Future plans are to support optional logging and/or exception throwing based on WriteResult return value, common map-reduce operations, GridFS operations. A simple API for partial document updates is also planned.
To simplify the creation of Data Repositories a generic Repository interface and default implementation is provided. Furthermore, Spring will automatically create a Repository implementation for you that adds implementations of finder methods you specify on an interface.
The Repository interface is
public interface Repository<T, ID extends Serializable> {
T save(T entity);
List<T> save(Iterable<? extends T> entities);
T findById(ID id);
boolean exists(ID id);
List<T> findAll();
Long count();
void delete(T entity);
void delete(Iterable<? extends T> entities);
void deleteAll();
}
The MongoRepository extends Repository and will in future add more Mongo specific methods.
public interface MongoRepository<T, ID extends Serializable> extends
Repository<T, ID> {
}
SimpleMongoRepository is the out of the box implementation of the MongoRepository you can use for basid CRUD operations.
To go beyond basic CRUD, extend the MongoRepository interface and supply your own finder methods that follow simple naming conventions such that they can be easily converted into queries.
For example, given a Person class with first and last name properties, a PersonRepository interface that can query for Person by last name and when the first name matches a regular expression is shown below
public interface PersonRepository extends MongoRepository<Person, Long> {
List<Person> findByLastname(String lastname);
List<Person> findByFirstnameLike(String firstname);
}
You can have Spring automatically generate the implemention as shown below
<bean id="template" class="org.springframework.data.document.mongodb.MongoTemplate">
<constructor-arg>
<bean class="com.mongodb.Mongo">
<constructor-arg value="localhost" />
<constructor-arg value="27017" />
</bean>
</constructor-arg>
<constructor-arg value="database" />
<property name="defaultCollectionName" value="springdata" />
</bean>
<bean class="org.springframework.data.document.mongodb.repository.MongoRepositoryFactoryBean">
<property name="template" ref="template" />
<property name="repositoryInterface" value="org.springframework.data.document.mongodb.repository.PersonRepository" />
</bean>
This will register an object in the container named PersonRepository. You can use it as shown below
@Service
public class MyService {
@Autowired
PersonRepository repository;
public void doWork() {
repository.deleteAll();
Person person = new Person();
person.setFirstname("Oliver");
person.setLastname("Gierke");
person = repository.save(person);
List<Person> lastNameResults = repository.findByLastname("Gierke");
List<Person> firstNameResults = repository.findByFirstnameLike("Oli*");
}
}
Here are some ways for you to get involved in the community:
- Get involved with the Spring community on the Spring Community Forums. Please help out on the forum by responding to questions and joining the debate.

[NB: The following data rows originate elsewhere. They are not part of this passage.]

(** * web-frontend-mcp-demo: the session gateway and the tool-calling loops

    A shallow embedding of the backend ([backend/src/index.ts]: the
    [randomInt] tool, the transport registry and the [/mcp] routes) and of the
    frontend ([frontend/src/mcpClient.ts], [frontend/src/llm.ts]: the MCP
    client singleton and the three provider loops), with the properties the
    specification states about them. *)

From Stdlib Require Import ZArith QArith Qcanon.
From stdpp Require Import base option list strings gmap pretty.

Local Set Warnings "-register-all".
Local Open Scope Z_scope.
Local Open Scope string_scope.
Local Open Scope list_scope.

(** ** JavaScript values shared by both sides *)

(** JSON values.  Numbers are rationals: every finite JSON number is one, and
    [Number.isInteger] is a test on the denominator. *)
Inductive json :=
| JNull
| JBool (b : bool)
| JNum (q : Q)
| JStr (s : string)
| JArr (items : list json)
| JObj (fields : list (string * json)).

(** Thrown values.  [Error] is [new Error(message)]; the others are the
    built-in subclasses raised by the runtime itself. *)
Inductive Exn :=
| Error (message : string)
| TypeError (message : string)
| SyntaxError (message : string)
| RangeError (message : string).

Definition JInt (z : Z) : json := JNum (inject_Z z).

(** * Backend *)
Module Backend.

(** ** The [randomInt] tool *)

(** [z.number().int().optional().default(100)] applied to the [max] property
    of the arguments object ([None] is [undefined]). *)
Inductive ZodIssue :=
| invalid_type (expected : string)
| not_integer.

Definition isInteger (q : Q) : bool := Pos.eqb (Qden (Qred q)) 1.
Definition toZ (q : Q) : Z := Qnum (Qred q).

(** The arguments reach the schema as [JSON.parse] delivers them: a number
    literal has become the nearest double (ties to the even mantissa), or an
    infinity when it is too large.  The double nearest to [n/d > 0] is
    [m * 2^u], with [u] the exponent of the last mantissa bit (not below
    that of the subnormals) and [m] the scaled value rounded. *)
Inductive Parsed := Finite (d : Q) | Infinite.

(** [floor (log2 (n/d))] *)
Definition binary_exponent (n : Z) (d : positive) : Z :=
  let e := Z.log2 n - Z.log2 (Zpos d) in
  let below :=
    if (0 <=? e)%Z then (n <? 2 ^ e * Zpos d)%Z else (n * 2 ^ (- e) <? Zpos d)%Z in
  if below then e - 1 else e.

(** [n/d] rounded to the nearest integer, a tie to the even one. *)
Definition round_half_even (n d : Z) : Z :=
  let f := n / d in
  match (2 * (n mod d) ?= d)%Z with
  | Lt => f
  | Gt => f + 1
  | Eq => if Z.even f then f else f + 1
  end.

Definition nearest_double (n : Z) (d : positive) : Parsed :=
  let u := Z.max (binary_exponent n d - 52) (-1074) in
  if (u <=? 0)%Z then
    Finite (round_half_even (n * 2 ^ (- u)) (Zpos d) # Z.to_pos (2 ^ (- u)))
  else
    let m := round_half_even n (Zpos d * 2 ^ u) in
    if (2 ^ 1024 <=? m * 2 ^ u)%Z then Infinite else Finite (inject_Z (m * 2 ^ u)).

Definition JSON_number (q : Q) : Parsed :=
  match Qnum q with
  | Z0 => Finite 0
  | Zpos n => nearest_double (Zpos n) (Qden q)
  | Zneg n =>
      match nearest_double (Zpos n) (Qden q) with
      | Finite d => Finite (- d)
      | Infinite => Infinite
      end
  end.

(** [Number.isInteger] fails on an infinity as on a fraction. *)
Definition max_schema (v : option json) : ZodIssue + Z :=
  match v with
  | None => inr 100
  | Some (JNum q) =>
      match JSON_number q with
      | Finite d => if isInteger d then inr (toZ d) else inl not_integer
      | Infinite => inl not_integer
      end
  | Some _ => inl (invalid_type "number")
  end.

Record TextContent := { type : string; text : string }.
Record CallToolResult := { content : list TextContent }.

Inductive ToolError :=
| UnknownTool (name : string)
| InvalidArgument (issue : ZodIssue).

(** What a [tools/call] request ends in: refused by the server before the
    handler runs, an exception out of the handler, or the handler's result. *)
Inductive InvokeResult :=
| Rejected (e : ToolError)
| HandlerThrew (e : Exn)
| Completed (r : CallToolResult).

Section RandomIntTool.

(** [randomInt] of Node's [crypto] module, called with one argument: the
    generator is not part of the repository and is a parameter here. *)
Variable randomInt : Z -> Exn + Z.

(** [async ({ max = 100 }) => ({ content: [{ type: 'text', text: String(randomInt(max)) }] })] *)
Definition randomInt_handler (max : Z) : Exn + CallToolResult :=
  match randomInt max with
  | inl e => inl e
  | inr n => inr {| content := [ {| type := "text"; text := pretty n |} ] |}
  end.

(** A [tools/call] request as [McpServer] serves it: the server has the
    single tool ['randomInt'] registered; a call is dispatched on the tool
    name, its arguments are parsed with the tool's schema, and only then the
    handler runs. *)
Definition invoke (name : string) (args : gmap string json) : InvokeResult :=
  if String.eqb name "randomInt" then
    match max_schema (args !! "max") with
    | inl issue => Rejected (InvalidArgument issue)
    | inr max =>
        match randomInt_handler max with
        | inl e => HandlerThrew e
        | inr r => Completed r
        end
    end
  else Rejected (UnknownTool name).

End RandomIntTool.

(** [crypto.randomInt(max)] as Node documents it: the bound must be a safe
    integer above [min = 0] and the range at most [RAND_MAX = 2^48 - 1];
    the result is then [x % max] for the 48-bit draw [x] the generator
    accepts ([sample]).  The payload of an exception is the error's [code]. *)
Definition MAX_SAFE_INTEGER : Z := 9007199254740991.
Definition RAND_MAX : Z := 281474976710655.

Definition crypto_randomInt (sample max : Z) : Exn + Z :=
  if negb (Z.abs max <=? MAX_SAFE_INTEGER)%Z then inl (TypeError "ERR_INVALID_ARG_TYPE")
  else if (max <=? 0)%Z then inl (RangeError "ERR_OUT_OF_RANGE")
  else if (RAND_MAX <? max)%Z then inl (RangeError "ERR_OUT_OF_RANGE")
  else inr (sample mod max).

(** ** The transport registry *)

(** A [StreamableHTTPServerTransport]: its identity as an object and the
    constant its [sessionIdGenerator] returns. *)
Record Transport := { transport_ref : nat; sessionIdGenerator : string }.

(** The module state: the own properties of the [transports] object, the
    transports handed to [server.connect] (in order) and the number of
    transports constructed so far. *)
Record Gateway := {
  transports : gmap string Transport;
  connected : list Transport;
  constructed : nat
}.

Definition initial : Gateway :=
  {| transports := ∅; connected := []; constructed := 0 |}.

(** [transports] is created by the object literal [{}], so a property read
    that finds no own property continues in [Object.prototype]. *)
Definition Object_prototype : list string :=
  [ "constructor"; "__defineGetter__"; "__defineSetter__"; "hasOwnProperty";
    "__lookupGetter__"; "__lookupSetter__"; "isPrototypeOf";
    "propertyIsEnumerable"; "toString"; "valueOf"; "__proto__";
    "toLocaleString" ].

- Create JIRA tickets for bugs and new features and comment and vote on the ones that you are interested in.
- Github is for social coding: if you want to write code, we encourage contributions through pull requests from forks of this repository. If you want to contribute code this way, please reference a JIRA ticket as well covering the specific issue you are addressing.

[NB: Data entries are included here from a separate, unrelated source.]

(* ===== verification/JsArray.v ===== *)
(** * JsArray: the array built-ins the scripts call

    Arrays are lists.  [indexOf] answers [None] where JavaScript answers
    [-1]; the three uses of [splice] in the sources (remove one element,
    replace one element, insert before the last element) are separate
    functions.  The lemmas say what each does to membership, to [NoDup], to
    the length and up to permutation; under [NoDup] removing the first
    occurrence is a [filter]. *)

From S2P Require Import Prelude.

Section js_array.
Context `{EqDecision A}.
Implicit Types (l k : list A) (x y z : A) (i : nat).

(** [l.indexOf(x)]: the first index that holds [x]. *)
Fixpoint indexOf x l : option nat :=
  match l with
  | [] => None
  | y :: l => if decide (x = y) then Some 0%nat else S <$> indexOf x l
  end.

(** [l.includes(x)]. *)
Definition includes x l : bool := bool_decide (x ∈ l).

(** [l.push(x)] and [l.unshift(x)]. *)
Definition push x l : list A := l ++ [x].
Definition unshift x l : list A := x :: l.

(** [const i = l.indexOf(x); if (i > -1) l.splice(i, 1)]. *)
Definition remove_first x l : list A :=
  match indexOf x l with
  | Some i => delete i l
  | None => l
  end.

(** [const i = l.indexOf(x); if (i > -1) l.splice(i, 1, y)]. *)
Definition replace_first x y l : list A :=
  match indexOf x l with
  | Some i => <[i:=y]> l
  | None => l
  end.

(** [l.splice(-1, 0, x)]: the start index is [max (length - 1) 0]. *)
Definition insert_before_last x l : list A :=
  take (length l - 1) l ++ x :: drop (length l - 1) l.

(** ** indexOf *)

Lemma indexOf_None x l : indexOf x l = None ↔ x ∉ l.
Proof.
  induction l as [|y l IH]; simpl; [set_solver|].
  case_decide; [set_solver|].
  rewrite fmap_None, IH. set_solver.
Qed.

Lemma indexOf_is_Some x l : is_Some (indexOf x l) ↔ x ∈ l.
Proof.
  rewrite <-not_eq_None_Some, indexOf_None.
  split; [apply dec_stable | tauto].
Qed.

Lemma indexOf_lookup x l i : indexOf x l = Some i → l !! i = Some x.
Proof.
  revert i. induction l as [|y l IH]; intros i; simpl; [done|].
  case_decide; [by intros [= <-]; subst|].
  intros (j & Hj & ->)%fmap_Some. by apply IH.
Qed.

Lemma indexOf_lt x l i : indexOf x l = Some i → (i < length l)%nat.
Proof. intros ?%indexOf_lookup. by eapply lookup_lt_Some. Qed.

Lemma indexOf_first x l i j :
  indexOf x l = Some i → (j < i)%nat → l !! j ≠ Some x.
Proof.
  revert i j. induction l as [|y l IH]; intros i j; simpl; [done|].
  case_decide; [intros [= <-]; lia|].
  intros (i' & Hi' & ->)%fmap_Some Hj.
  destruct j as [|j]; simpl; [congruence|]. apply (IH i'); [done|lia].
Qed.

Lemma indexOf_app_fresh x l k :
  x ∉ l → indexOf x (l ++ x :: k) = Some (length l).
Proof.
  induction l as [|y l IH]; simpl; intros Hx.
  - by rewrite decide_True.
  - rewrite decide_False by set_solver. rewrite IH by set_solver. done.
Qed.

Lemma indexOf_app_l x l k i : indexOf x l = Some i → indexOf x (l ++ k) = Some i.
Proof.
  revert i. induction l as [|y l IH]; intros i; simpl; [done|].
  case_decide; [done|]. destruct (indexOf x l); [|done].
  intros [= <-]. by rewrite (IH _ eq_refl).
Qed.

Lemma indexOf_split x l i :
  indexOf x l = Some i →
  ∃ l1 l2, l = l1 ++ x :: l2 ∧ x ∉ l1 ∧ length l1 = i.
Proof.
  revert i. induction l as [|y l IH]; intros i; simpl; [done|].
  case_decide as Hxy.
  - intros [= <-]. subst. exists [], l. set_solver.
  - intros (j & (l1 & l2 & -> & ? & <-)%IH & ->)%fmap_Some.
    exists (y :: l1), l2. set_solver.
Qed.

Lemma indexOf_snoc_fresh x l : x ∉ l → indexOf x (l ++ [x]) = Some (length l).
Proof. apply indexOf_app_fresh. Qed.

Lemma includes_true x l : includes x l = true ↔ x ∈ l.
Proof. apply bool_decide_eq_true. Qed.

Lemma includes_false x l : includes x l = false ↔ x ∉ l.
Proof. apply bool_decide_eq_false. Qed.

(** ** remove_first *)

Lemma remove_first_fresh x l : x ∉ l → remove_first x l = l.
Proof. intros ?%indexOf_None. unfold remove_first. by simplify_option_eq. Qed.

Lemma remove_first_app x l k :
  x ∉ l → remove_first x (l ++ x :: k) = l ++ k.
Proof.
  intros Hx. unfold remove_first. rewrite indexOf_app_fresh by done.
  induction l as [|y l IH]; simpl; [done|]. f_equal. apply IH. set_solver.
Qed.

Lemma remove_first_cons x l : remove_first x (x :: l) = l.
Proof. apply (remove_first_app x []). set_solver. Qed.

Lemma remove_first_snoc x l : x ∉ l → remove_first x (l ++ [x]) = l.
Proof. intros. rewrite remove_first_app by done. apply app_nil_r. Qed.

(** Where the element occurs, the list is the element and the rest. *)
Lemma remove_first_Permutation x l : x ∈ l → l ≡ₚ x :: remove_first x l.
Proof.
  intros (i & Hi)%indexOf_is_Some. unfold remove_first. rewrite Hi.
  by apply delete_Permutation, indexOf_lookup.
Qed.

Lemma length_remove_first x l :
  x ∈ l → length (remove_first x l) = pred (length l).
Proof. intros ?%remove_first_Permutation%Permutation_length. simpl in *. lia. Qed.

(** Under [NoDup], removing the first occurrence removes the element. *)
Lemma remove_first_filter x l :
  NoDup l → remove_first x l = filter (λ y, y ≠ x) l.
Proof.
  intros Hl. destruct (decide (x ∈ l)) as [Hx|Hx].
  - apply indexOf_is_Some in Hx as [i (l1 & l2 & -> & Hx1 & _)%indexOf_split].
    apply NoDup_app in Hl as (_ & Hd & [Hx2 _]%NoDup_cons).
    rewrite remove_first_app, filter_app, filter_cons_False by naive_solver.
    by rewrite !filter_all by set_solver.
  - rewrite remove_first_fresh, filter_all by set_solver. done.
Qed.

Lemma elem_of_remove_first x y l :
  NoDup l → y ∈ remove_first x l ↔ y ∈ l ∧ y ≠ x.
Proof. intros. rewrite remove_first_filter, list_elem_of_filter by done. tauto. Qed.

Lemma elem_of_remove_first_inv x y l : y ∈ remove_first x l → y ∈ l.
Proof.
  unfold remove_first. case_match; [|done]. apply list_elem_of_delete_inv.
Qed.

Lemma elem_of_remove_first_ne x y l : y ≠ x → y ∈ l → y ∈ remove_first x l.
Proof.
  intros Hne Hy. destruct (decide (x ∈ l)) as [Hx|Hx];
    [|by rewrite remove_first_fresh].
  apply remove_first_Permutation in Hx. rewrite Hx in Hy. set_solver.
Qed.

Lemma not_elem_of_remove_first x l : NoDup l → x ∉ remove_first x l.
Proof. intros. rewrite elem_of_remove_first by done. tauto. Qed.

Lemma remove_first_middle x l1 l2 :
  NoDup (l1 ++ x :: l2) → remove_first x (l1 ++ x :: l2) = l1 ++ l2.
Proof.
  intros (_ & Hd & _)%NoDup_app. apply remove_first_app.
  intros Hx. apply (Hd x Hx). set_solver.
Qed.

Lemma NoDup_remove_first x l : NoDup l → NoDup (remove_first x l).
Proof. intros. rewrite remove_first_filter by done. by apply NoDup_filter. Qed.

Lemma remove_first_comm x y l :
  NoDup l → remove_first x (remove_first y l) = remove_first y (remove_first x l).
Proof.
  intros. rewrite !remove_first_filter by eauto using NoDup_remove_first.
  rewrite !list_filter_filter. apply list_filter_iff. tauto.
Qed.

(** ** replace_first *)

Lemma replace_first_fresh x y l : x ∉ l → replace_first x y l = l.
Proof. intros ?%indexOf_None. unfold replace_first. by simplify_option_eq. Qed.

Lemma replace_first_app x y l k :
  x ∉ l → replace_first x y (l ++ x :: k) = l ++ y :: k.
Proof.
  intros Hx. unfold replace_first. rewrite indexOf_app_fresh by done.
  by rewrite insert_app_r_alt, Nat.sub_diag by done.
Qed.

Lemma length_replace_first x y l : length (replace_first x y l) = length l.
Proof. unfold replace_first. case_match; [apply length_insert | done]. Qed.

Lemma elem_of_replace_first x y z l :
  NoDup l → x ∈ l →
  z ∈ replace_first x y l ↔ z = y ∨ (z ∈ l ∧ z ≠ x).
Proof.
  intros Hl (i & (l1 & l2 & -> & Hx1 & _)%indexOf_split)%indexOf_is_Some.
  apply NoDup_app in Hl as (_ & Hd & [Hx2 _]%NoDup_cons).
  rewrite replace_first_app by done. set_solver.
Qed.

(** Replacing a key by a key that is not in the list keeps [NoDup]. *)
(** Replacing by a new element and replacing back restores the array. *)
Lemma replace_first_undo x y l :
  y ∉ l → replace_first y x (replace_first x y l) = l.
Proof.
  intros Hy. destruct (decide (x ∈ l)) as [Hx|Hx];
    [|by rewrite (replace_first_fresh x y), replace_first_fresh].
  apply indexOf_is_Some in Hx as [i (l1 & l2 & -> & Hx1 & _)%indexOf_split].
  rewrite (replace_first_app x y) by done.
  by rewrite (replace_first_app y x) by set_solver.
Qed.

Lemma NoDup_replace_first x y l :
  NoDup l → y ∉ l → NoDup (replace_first x y l).
Proof.
  intros Hl Hy. destruct (decide (x ∈ l)) as [Hx|Hx];
    [|by rewrite replace_first_fresh].
  apply indexOf_is_Some in Hx as [i (l1 & l2 & -> & Hx1 & _)%indexOf_split].
  rewrite replace_first_app by done.
  rewrite NoDup_app, NoDup_cons in Hl |- *. set_solver.
Qed.

(** ** insert_before_last *)

Lemma insert_before_last_nil x : insert_before_last x [] = [x].
Proof. done. Qed.

Lemma insert_before_last_snoc x y l :
  insert_before_last x (l ++ [y]) = l ++ [x; y].
Proof.
  unfold insert_before_last. rewrite length_app. simpl.
  replace (length l + 1 - 1)%nat with (length l) by lia.
  by rewrite take_app_length, drop_app_length.
Qed.

Lemma insert_before_last_Permutation x l : insert_before_last x l ≡ₚ x :: l.
Proof.
  unfold insert_before_last. rewrite <-Permutation_middle.
  by rewrite take_drop.
Qed.

Lemma length_insert_before_last x l :
  length (insert_before_last x l) = S (length l).
Proof. by rewrite insert_before_last_Permutation. Qed.
End js_array.

#[export] Hint Rewrite @remove_first_cons @remove_first_snoc @remove_first_app
  @replace_first_app @insert_before_last_snoc @indexOf_app_fresh
  @indexOf_snoc_fresh @remove_first_fresh @replace_first_fresh
  using (done || set_solver) : tidy_rw.
#[export] Hint Resolve NoDup_remove_first elem_of_remove_first_inv : tidy.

- Watch for upcoming articles on Spring by subscribing to springframework.org
Before we accept a non-trivial patch or pull request we will need you to sign the contributor's agreement. Signing the contributor's agreement does not grant anyone commit rights to the main repository, but it does mean that we can accept your contributions, and you will get an author credit if we do. Active contributors might be asked to join the core team, and given the ability to merge pull requests.